What the Tools Actually Look Like
What the Tools Actually Look Like
Some days the tools you offer others are the ones you quietly pick up yourself.
This photo was taken on an ordinary day at Sandbeck that turned out to be anything but. Things unfolded differently to how I'd planned. Not badly. Not anyone's fault. Just differently. And somewhere between managing the moving parts, I noticed something familiar happening in my own nervous system. A tightening. A quiet internal negotiation between what I'd expected and what was actually in front of me.
So I did what I'd ask anyone else to do.
I stopped. I found some shade. I sat down and let things settle before I decided what came next.
What that actually looks like and why it matters
There is a concept in clinical work called regulation. It sounds technical. It isn't, really.
It simply means bringing your nervous system back to a state where you can think clearly, respond rather than react, and make decisions that reflect your values rather than your stress levels.
We talk about it in therapy rooms. We reference the research and there is a great deal of it about what happens to our capacity for good judgement when we are overwhelmed. The short version is this: when we are flooded, we are not at our best. Not as parents, not as colleagues, not as friends, not as the person we actually want to be. The longer version involves Polyvagal Theory and the architecture of the autonomic nervous system, and we will save that for another day.
What matters here is simpler.
Regulation is not a clinical luxury reserved for therapy sessions. It is something every human nervous system needs, every single day. And it rarely looks the way we imagine it should. It doesn't always look like meditation or a long walk or a carefully curated moment of stillness.

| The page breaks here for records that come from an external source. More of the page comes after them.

(* ===== verification/Pagination.v ===== *)
(** The page of a query and of its answer: [types/query/pagination.pb.go]. *)
From S2P Require Import Prelude GoStrings SdkInt Coins BitArray Wire Decoding Keys Multisig TxTypes TxProto Codec.

Record PageRequest := MkPageRequest {
  PageRequest_Key : bytes; PageRequest_Offset : Z; PageRequest_Limit : Z; PageRequest_CountTotal : bool }.
Definition PageRequest_Marshal (m : PageRequest) : bytes :=
  let '(MkPageRequest key offset limit ct) := m in opt_bytes 10 key (opt_varint 16 offset (opt_varint 24 limit (opt_varint 32
    (bool_varint ct) []))).
Definition PageRequest_Size (m : PageRequest) : Z :=
  let '(MkPageRequest key offset limit ct) := m in opt_bytes_size key + opt_varint_size offset + opt_varint_size limit +
    bool_size ct.
Definition PageRequest_field (m : PageRequest) (num wt l : Z) (buf : bytes) :=
  let '(MkPageRequest key offset limit ct) := m in
  if num =? 1 then get_bytes (fun bs => MkPageRequest bs offset limit ct) wt l buf
  else if num =? 2 then get_varint (fun v => MkPageRequest key v limit ct) wt buf
  else if num =? 3 then get_varint (fun v => MkPageRequest key offset v ct) wt buf
  else if num =? 4 then get_varint (fun v => MkPageRequest key offset limit (to_bool v)) wt buf
  else None.
Definition empty_PageRequest : PageRequest := MkPageRequest [] 0 0 false.
Definition PageRequest_Unmarshal (m : PageRequest) (dAtA : bytes) : res PageRequest := unmarshal PageRequest_field keep m dAtA.
Definition PageRequest_ok (m : PageRequest) : Prop :=
  let '(MkPageRequest key offset limit ct) := m in is_uint64 offset /\ is_uint64 limit.
#[export] Instance PageRequest_codec : Codec PageRequest := {|
  codec_empty := empty_PageRequest; codec_Marshal := PageRequest_Marshal; codec_Size := PageRequest_Size;
  codec_Unmarshal := PageRequest_Unmarshal; codec_ok := PageRequest_ok |}.
#[export] Instance PageRequest_laws : CodecLaws PageRequest.
Proof. codec_laws. Qed.

Record PageResponse := MkPageResponse { PageResponse_NextKey : bytes; PageResponse_Total : Z }.
Definition PageResponse_Marshal (m : PageResponse) : bytes :=
  let '(MkPageResponse nk total) := m in opt_bytes 10 nk (opt_varint 16 total []).
Definition PageResponse_Size (m : PageResponse) : Z :=
  let '(MkPageResponse nk total) := m in opt_bytes_size nk + opt_varint_size total.
Definition PageResponse_field (m : PageResponse) (num wt l : Z) (buf : bytes) :=
  let '(MkPageResponse nk total) := m in
  if num =? 1 then get_bytes (fun bs => MkPageResponse bs total) wt l buf
  else if num =? 2 then get_varint (fun v => MkPageResponse nk v) wt buf
  else None.
Definition empty_PageResponse : PageResponse := MkPageResponse [] 0.
Definition PageResponse_Unmarshal (m : PageResponse) (dAtA : bytes) : res PageResponse := unmarshal PageResponse_field keep m dAtA.
Definition PageResponse_ok (m : PageResponse) : Prop := let '(MkPageResponse nk total) := m in is_uint64 total.
#[export] Instance PageResponse_codec : Codec PageResponse := {|
  codec_empty := empty_PageResponse; codec_Marshal := PageResponse_Marshal; codec_Size := PageResponse_Size;
  codec_Unmarshal := PageResponse_Unmarshal; codec_ok := PageResponse_ok |}.
#[export] Instance PageResponse_laws : CodecLaws PageResponse.
Proof. codec_laws. Qed.

Lemma PageRequest_short m : (length (PageRequest_Marshal m) <= 44 + length (PageRequest_Key m))%nat.
Proof.
  destruct m as [key offset limit total]. cbn [PageRequest_Marshal PageRequest_Key].
  etrans; [apply opt_bytes_short|]. pose proof (opt_varint_short 16 offset (opt_varint 24 limit (opt_varint 32 (bool_varint total) []))).
  pose proof (opt_varint_short 24 limit (opt_varint 32 (bool_varint total) [])). pose proof (opt_varint_short 32 (bool_varint total) []).
  cbn [length] in *. lia.
Qed.
(* ===== verification/UnknownProto.v ===== *)
(** Rejecting unknown fields ([codec/unknownproto/unknown_fields.go]): the walk
    over an encoded message along the descriptor of its type, through nested
    messages and [Any]s, with its three caches.

    [google.golang.org/protobuf/encoding/protowire] and the descriptors, which
    gogo protobuf reads from compressed data, are parameters. *)
From S2P Require Import Prelude GoStrings Wire Decoding Keys Multisig TxTypes TxProto.

(** [descriptor.FieldDescriptorProto_Type] *)
Inductive FieldType :=
| TYPE_DOUBLE | TYPE_FLOAT | TYPE_INT64 | TYPE_UINT64 | TYPE_INT32 | TYPE_FIXED64 | TYPE_FIXED32 | TYPE_BOOL
| TYPE_STRING | TYPE_GROUP | TYPE_MESSAGE | TYPE_BYTES | TYPE_UINT32 | TYPE_ENUM | TYPE_SFIXED32 | TYPE_SFIXED64
| TYPE_SINT32 | TYPE_SINT64.
#[global] Instance FieldType_eq : EqDecision FieldType.
Proof. solve_decision. Defined.

Record FieldDescriptorProto := MkField { Number : Z; GetType : FieldType; GetTypeName : string }.
Inductive DescriptorProto := MkDescriptorProto (Field : list FieldDescriptorProto) (NestedType : list DescriptorProto).
Definition desc_Field (d : DescriptorProto) : list FieldDescriptorProto := match d with MkDescriptorProto f _ => f end.
Definition desc_NestedType (d : DescriptorProto) : list DescriptorProto := match d with MkDescriptorProto _ n => n end.

(** [protowire]: a field number, a wire type and a length; lengths are negative
    when the bytes are malformed. *)
Class ProtoWire := {
  ConsumeTag : bytes -> Z * Z * Z;
  ConsumeFieldValue : Z -> Z -> bytes -> Z;
  ConsumeVarint : bytes -> Z * Z;
}.

(** Go types of messages and their descriptors: [None] for a type without a
    [Descriptor] method, else the compressed file descriptor and the indices of
    the message in it. *)
Class Descriptors (T : Type) `{Countable T} := {
  Descriptor : T -> option (bytes * list nat);
  read_file_descriptor : bytes -> res (list DescriptorProto);
  MessageType : string -> option T;
  implements_Message : T -> bool;
  AnyType : T;
  IsScalar : FieldDescriptorProto -> bool;
}.

(* ------------------------------------------------------------------ *)
(** * Wire types *)

(** The table [checks]. *)
Definition checks (wireType : Z) : list FieldType :=
  if wireType =? 0 then
    [TYPE_INT32; TYPE_INT64; TYPE_UINT32; TYPE_UINT64; TYPE_SINT32; TYPE_SINT64; TYPE_BOOL; TYPE_ENUM]
  else if wireType =? 1 then [TYPE_FIXED64; TYPE_SFIXED64; TYPE_DOUBLE]
  else if wireType =? 2 then
    [TYPE_STRING; TYPE_BYTES; TYPE_MESSAGE; TYPE_INT32; TYPE_INT64; TYPE_UINT32; TYPE_UINT64; TYPE_SINT32; TYPE_SINT64;
     TYPE_BOOL; TYPE_ENUM; TYPE_FIXED64; TYPE_SFIXED64; TYPE_DOUBLE]
  else if wireType =? 3 then [TYPE_GROUP]
  else if wireType =? 4 then [TYPE_GROUP]
  else if wireType =? 5 then [TYPE_FIXED32; TYPE_SFIXED32; TYPE_FLOAT]
  else [].
Definition len_checks : Z := 6.
Definition canEncodeType (wireType : Z) (descType : FieldType) : bool :=
  if (wireType <? 0) || (len_checks <=? wireType) then false else bool_decide (descType ∈ checks wireType).

Definition wireTypeToString (wt : Z) : string :=
  if wt =? 0 then "varint" else if wt =? 1 then "fixed64" else if wt =? 2 then "bytes"
  else if wt =? 3 then "start_group" else if wt =? 4 then "end_group" else if wt =? 5 then "fixed32"
  else "unknown type: %d".

(** The errors of the walk. *)
Inductive reject_error :=
| NoDescriptor
| BadDescriptor (e : string)
| InvalidLength
| MismatchedWireType (TagNum : Z) (GotWireType : Z)
| UnknownField (TagNum : Z) (WireType : Z)
| NoTypeName (typ : FieldType)
| BadAny (e : string)
| NoMessageType (e : string).
Definition reject_Error (e : reject_error) : string :=
  match e with
  | NoDescriptor => "%T does not have a Descriptor() method"
  | InvalidLength => "invalid length"
  | MismatchedWireType _ got => "Mismatched %q: {TagNum: %d, GotWireType: " +:+ wireTypeToString got +:+ " != WantWireType: %q}"
  | UnknownField _ wt => "errUnknownField %q: {TagNum: %d, WireType:" +:+ wireTypeToString wt +:+ "}"
  | NoTypeName _ => "failed to get typename for message of type %v, can only be TYPE_STRING or TYPE_BYTES"
  | BadDescriptor e | BadAny e | NoMessageType e => e
  end.

(** [1 << 10] *)
Definition bit11NonCritical : Z := 1024.

(** [bz[:n]] and [bz[n:]] *)
Definition slice_to (bz : bytes) (n : Z) : res bytes :=
  if (n <? 0) || (Z.of_nat (length bz) <? n) then Panic "slice bounds out of range" else Ok (take (Z.to_nat n) bz).
Definition slice_from (bz : bytes) (n : Z) : res bytes :=
  if (n <? 0) || (Z.of_nat (length bz) <? n) then Panic "slice bounds out of range" else Ok (drop (Z.to_nat n) bz).
(** [s[1:]] *)
Definition tail_from_1 (s : string) : res string :=
  match s with EmptyString => Panic "slice bounds out of range" | String _ s => Ok s end.

Section Reject.
Context `{D : Descriptors T} `{W : ProtoWire}.

(* ------------------------------------------------------------------ *)
(** * Descriptors and their caches *)

Record caches := MkCaches {
  protoMessageForTypeNameCache : gmap string T;
  protoFileToDesc : gmap bytes (list DescriptorProto);
  descprotoCache : gmap T (gmap Z FieldDescriptorProto);
}.

Definition protoMessageForTypeName (protoMessageName : string) : ST caches T := fun c =>
  match protoMessageForTypeNameCache c !! protoMessageName with
  | Some msg => (Ok msg, c)
  | None =>
      match MessageType protoMessageName with
      | None => (Err "failed to retrieve the message of type %q", c)
      | Some msg =>
          if negb (implements_Message msg) then (Err "%q does not implement proto.Message", c)
          else (Ok msg, MkCaches (<[protoMessageName := msg]> (protoMessageForTypeNameCache c)) (protoFileToDesc c) (descprotoCache c))
      end
  end.

Definition at_index {A} (l : list A) (i : nat) : res A :=
  match l !! i with Some a => Ok a | None => Panic index_out_of_range end.
Definition unnestDesc (mdescs : list DescriptorProto) (indices : list nat) : res DescriptorProto :=
  match indices with
  | [] => Panic index_out_of_range
  | i :: indices => d ← at_index mdescs i; for_each (fun d i => at_index (desc_NestedType d) i) d indices
  end.
Definition extractFileDescMessageDesc (desc : bytes * list nat) : ST caches DescriptorProto := fun c =>
  let '(gzippedPb, indices) := desc in
  match protoFileToDesc c !! gzippedPb with
  | Some cached => (unnestDesc cached indices, c)
  | None =>
      match read_file_descriptor gzippedPb with
      | Ok fdesc =>
          (unnestDesc fdesc indices,
           MkCaches (protoMessageForTypeNameCache c) (<[gzippedPb := fdesc]> (protoFileToDesc c)) (descprotoCache c))
      | Err e => (Err e, c)
      | Panic p => (Panic p, c)
      end
  end.

Definition index_fields (md : DescriptorProto) : gmap Z FieldDescriptorProto :=
  foldl (fun m field => <[Number field := field]> m) ∅ (desc_Field md).
Definition cache_fields (msg : T) (fields : gmap Z FieldDescriptorProto) : ST caches (gmap Z FieldDescriptorProto) := fun c =>
  (Ok fields, MkCaches (protoMessageForTypeNameCache c) (protoFileToDesc c) (<[msg := fields]> (descprotoCache c))).
Definition read_fields (desc : bytes * list nat) (msg : T) : ST caches (gmap Z FieldDescriptorProto) :=
  extractFileDescMessageDesc desc ≫= fun md => cache_fields msg (index_fields md).
Definition getDescriptorInfo (desc : bytes * list nat) (msg : T) : ST caches (gmap Z FieldDescriptorProto) := fun c =>
  match descprotoCache c !! msg with
  | Some got => (Ok got, c)
  | None => read_fields desc msg c
  end.

(* ------------------------------------------------------------------ *)
(** * The walk *)

(** [hasUnknownNonCriticals] and the error. *)
Definition verdict : Type := bool * option reject_error.

(** The start of a call: [walk] is the loop over the fields. *)
Definition enter (walk : gmap Z FieldDescriptorProto -> bytes -> ST caches verdict) (bz : bytes) (msg : T) : ST caches verdict :=
  match bz with
  | [] => mret (false, None)
  | _ =>
      match Descriptor msg with
      | None => mret (false, Some NoDescriptor)
      | Some desc =>
          fields ← attempt (getDescriptorInfo desc msg);
          match fields with
          | Ok fields => walk fields bz
          | Err e => mret (false, Some (BadDescriptor e))
          | Panic p => lift (Panic p)
          end
      end
  end.

(** What a key allows: a known field of the right wire type, or an unknown one
    that may be skipped; [has] is the flag after it. *)
Definition check_key (allow : bool) (fields : gmap Z FieldDescriptorProto) (tagNum wireType : Z) (has : bool)
    : verdict * option FieldDescriptorProto :=
  match fields !! tagNum with
  | Some fd =>
      if canEncodeType wireType (GetType fd) then ((has, None), Some fd)
      else ((has, Some (MismatchedWireType tagNum wireType)), Some fd)
  | None =>
      let isCriticalField := Z.land tagNum bit11NonCritical =? 0 in
      let has := has || negb isCriticalField in
      if isCriticalField || negb allow then ((has, Some (UnknownField tagNum wireType)), None) else ((has, None), None)
  end.
(** [jsonpb.Unmarshal] is a parameter. *)
Variable jsonpb_Unmarshal : bytes -> res (Tx Msg).
Definition DefaultJSONTxDecoder (txBytes : bytes) : res (wrapper Msg) :=
  theTx ← jsonpb_Unmarshal txBytes;
  theTx ← Tx_UnpackInterfaces theTx;
  Ok (WrapTx theTx).
End Decoder.

(* ------------------------------------------------------------------ *)
(** * The descriptors of the transaction messages *)

Definition Any_descriptor : list FieldDescriptorProto := [MkField 1 TYPE_STRING ""; MkField 2 TYPE_BYTES ""].
Definition TxRaw_descriptor : list FieldDescriptorProto :=
  [MkField 1 TYPE_BYTES ""; MkField 2 TYPE_BYTES ""; MkField 3 TYPE_BYTES ""].
Definition any_type_name : string := ".google.protobuf.Any".
Definition TxBody_descriptor : list FieldDescriptorProto :=
  [MkField 1 TYPE_MESSAGE any_type_name; MkField 2 TYPE_STRING ""; MkField 3 TYPE_UINT64 "";
   MkField 1023 TYPE_MESSAGE any_type_name; MkField 2047 TYPE_MESSAGE any_type_name].

(* ------------------------------------------------------------------ *)
(** * What is written is accepted *)

(** [protowire] reads what the generated code writes. *)
Record wire_laws `{W : ProtoWire} : Prop := {
  law_tag : forall bz t w m, ConsumeTag bz = (t, w, m) -> 0 <= m -> 0 < m;
  law_ConsumeTag : forall num wt rest, 0 < num < 2 ^ 29 -> wt = 0 \/ wt = 2 ->
    ConsumeTag (encodeVarint (num * 8 + wt) ++ rest) = (num, wt, Z.of_nat (length (encodeVarint (num * 8 + wt))));
  law_varint : forall num v rest, is_uint64 v ->
    ConsumeFieldValue num 0 (encodeVarint v ++ rest) = Z.of_nat (length (encodeVarint v));
  law_bytes : forall num bs rest, Z.of_nat (length bs) < 2 ^ 62 ->
    ConsumeFieldValue num 2 (encodeVarint (Z.of_nat (length bs)) ++ bs ++ rest) =
    Z.of_nat (length (encodeVarint (Z.of_nat (length bs)) ++ bs));
  law_ConsumeVarint : forall v rest, is_uint64 v ->
    ConsumeVarint (encodeVarint v ++ rest) = (v, Z.of_nat (length (encodeVarint v)));
}.

Section Written.
Context `{D : Descriptors T} `{W : ProtoWire} (L : wire_laws) (allow : bool).

Lemma slice_app a b : slice_to (a ++ b) (Z.of_nat (length a)) = Ok a /\ slice_from (a ++ b) (Z.of_nat (length a)) = Ok b.
Proof.
  unfold slice_to, slice_from. rewrite length_app, Nat2Z.inj_add.
  rewrite (proj2 (Z.ltb_ge (Z.of_nat (length a)) 0)), (proj2 (Z.ltb_ge (_ + _) _)), Nat2Z.id by lia.
  by rewrite take_app_length, drop_app_length.
Qed.

(** A key and the value behind it. *)
Definition key_of (ks : bytes) (num wt : Z) : Prop := ks = encodeVarint (num * 8 + wt) /\ 0 < num < 2 ^ 29 /\ ks <> [].

Lemma next_written ks num wt value rest :
  key_of ks num wt -> wt = 0 \/ wt = 2 ->
  ConsumeFieldValue num wt (value ++ rest) = Z.of_nat (length value) ->
  next_field (ks ++ value ++ rest) = Ok (num, wt, value, rest).
Proof using L.
  intros (-> & Hn & _) Hw Hv. unfold next_field. rewrite (law_ConsumeTag L) by done.
  rewrite (proj2 (Z.ltb_ge _ 0)) by lia. rewrite (proj2 (slice_app _ _)). cbn [mbind res_bind].
  rewrite Hv, (proj1 (slice_app _ _)). cbn [mbind res_bind]. by rewrite (proj2 (slice_app _ _)).
Qed.
Lemma nested_written bs : Z.of_nat (length bs) < 2 ^ 62 -> nested_body (encodeVarint (Z.of_nat (length bs)) ++ bs) = Ok bs.
Proof using L.
  intros Hb. unfold nested_body. rewrite (law_ConsumeVarint L) by (apply fits_uint64; unfold fits; lia).
  apply (proj2 (slice_app _ _)).
Qed.

Lemma fine_written ks num fields fd bs rest h h' :
  key_of ks num 2 -> fields !! num = Some fd -> canEncodeType 2 (GetType fd) = true -> Z.of_nat (length bs) < 2 ^ 62 ->
  fine_value allow fd (encodeVarint (Z.of_nat (length bs)) ++ bs) h -> fine_fields allow fields rest h' ->
  fine_fields allow fields (ks ++ encodeVarint (Z.of_nat (length bs)) ++ bs ++ rest) (h || h').
Proof using L.
  intros Hk Hf Hc Hb Hv Hr. rewrite (app_assoc (encodeVarint _)).
  eapply fine_known; [destruct Hk as (_ & _ & Hk); by destruct ks|apply next_written; [done|by right|]|done..].
  rewrite <-app_assoc. by apply (law_bytes L).
Qed.
Lemma fine_written_varint ks num fields fd v rest h' :
  key_of ks num 0 -> fields !! num = Some fd -> canEncodeType 0 (GetType fd) = true -> is_uint64 v ->
  IsScalar fd = true -> fine_fields allow fields rest h' ->
  fine_fields allow fields (ks ++ encodeVarint v ++ rest) h'.
Proof using L.
  intros Hk Hf Hc Hv Hs Hr. change h' with (false || h').
  eapply fine_known; [destruct Hk as (_ & _ & Hk); by destruct ks|apply next_written; [done|by left|by apply (law_varint L)]|..];
    try done. by apply fine_scalar.
Qed.

(** The writers of [Wire.v]. *)
Lemma fine_opt_bytes tag num fields fd bs rest h' :
  key_of [tag] num 2 -> fields !! num = Some fd -> canEncodeType 2 (GetType fd) = true -> Z.of_nat (length bs) < 2 ^ 62 ->
  fine_value allow fd (encodeVarint (Z.of_nat (length bs)) ++ bs) false -> fine_fields allow fields rest h' ->
  fine_fields allow fields (opt_bytes tag bs rest) h'.
Proof using L.
  intros Hk Hf Hc Hb Hv Hr. destruct bs as [|b bs]; [done|]. by apply (fine_written [tag] num fields fd (b :: bs) rest false h').
Qed.
Lemma fine_opt_varint tag num fields fd v rest h' :
  key_of [tag] num 0 -> fields !! num = Some fd -> canEncodeType 0 (GetType fd) = true -> is_uint64 v ->
  IsScalar fd = true -> fine_fields allow fields rest h' -> fine_fields allow fields (opt_varint tag v rest) h'.
Proof using L.
  intros. unfold opt_varint. destruct (v =? 0); [done|]. by eapply (fine_written_varint [tag] num).
Qed.
Lemma fine_rep ks num fields fd bss rest hs h' :
  key_of ks num 2 -> fields !! num = Some fd -> canEncodeType 2 (GetType fd) = true ->
  Forall2 (fun bs h => Z.of_nat (length bs) < 2 ^ 62 /\ fine_value allow fd (encodeVarint (Z.of_nat (length bs)) ++ bs) h) bss hs ->
  fine_fields allow fields rest h' -> fine_fields allow fields (rep_keyed ks bss rest) (foldr orb h' hs).
Proof using L.
  intros Hk Hf Hc Hall Hr. induction Hall as [|bs h bss hs [Hb Hv] _ IH]; [done|].
  cbn [rep_keyed foldr]. by apply (fine_written ks num fields fd).
Qed.
End Written.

Sometimes it looks like sitting under a solar panel in a paddock in Northern Tasmania, staring at the middle distance, giving yourself ten minutes before you decide what happens next.
The part nobody talks about
There is a difference and it matters enormously between handling something and being fine with something.
We are often very good at handling things. Particularly those of us who have been doing it for a long time. We manage, we adapt, we keep moving, we hold it together beautifully for everyone around us.
And then we wonder why we're exhausted.
Handling something is a skill. Being fine with something is a different process entirely, one that requires us to actually stop, feel what arrived, and give it the honest acknowledgement it deserves before we file it away and move on.
Skipping that second step is where the quiet accumulation happens. The weight that builds slowly and invisibly until one day it isn't quiet anymore.
Forty years of lived experience has taught me this more reliably than any textbook.
What I'd offer you today
This long weekend means different things to different people. For some it carries spiritual significance. For others it's a pause in the usual pace, time with family, or simply a few days where the diary breathes a little.
For some it is harder than it looks from the outside.
Whatever it holds for you, I hope there is at least one moment in it that is genuinely yours. Unhurried. Without an agenda. Where you allow yourself to just be in whatever is present, before you decide what comes next.
You don't have to have it sorted. You just have to sit down somewhere quiet for a moment.
That is not indulgence. That is maintenance.
And maintenance, done honestly, is what keeps us functional for the long haul.🌿
This content is for connection and education, not a substitute for clinical care.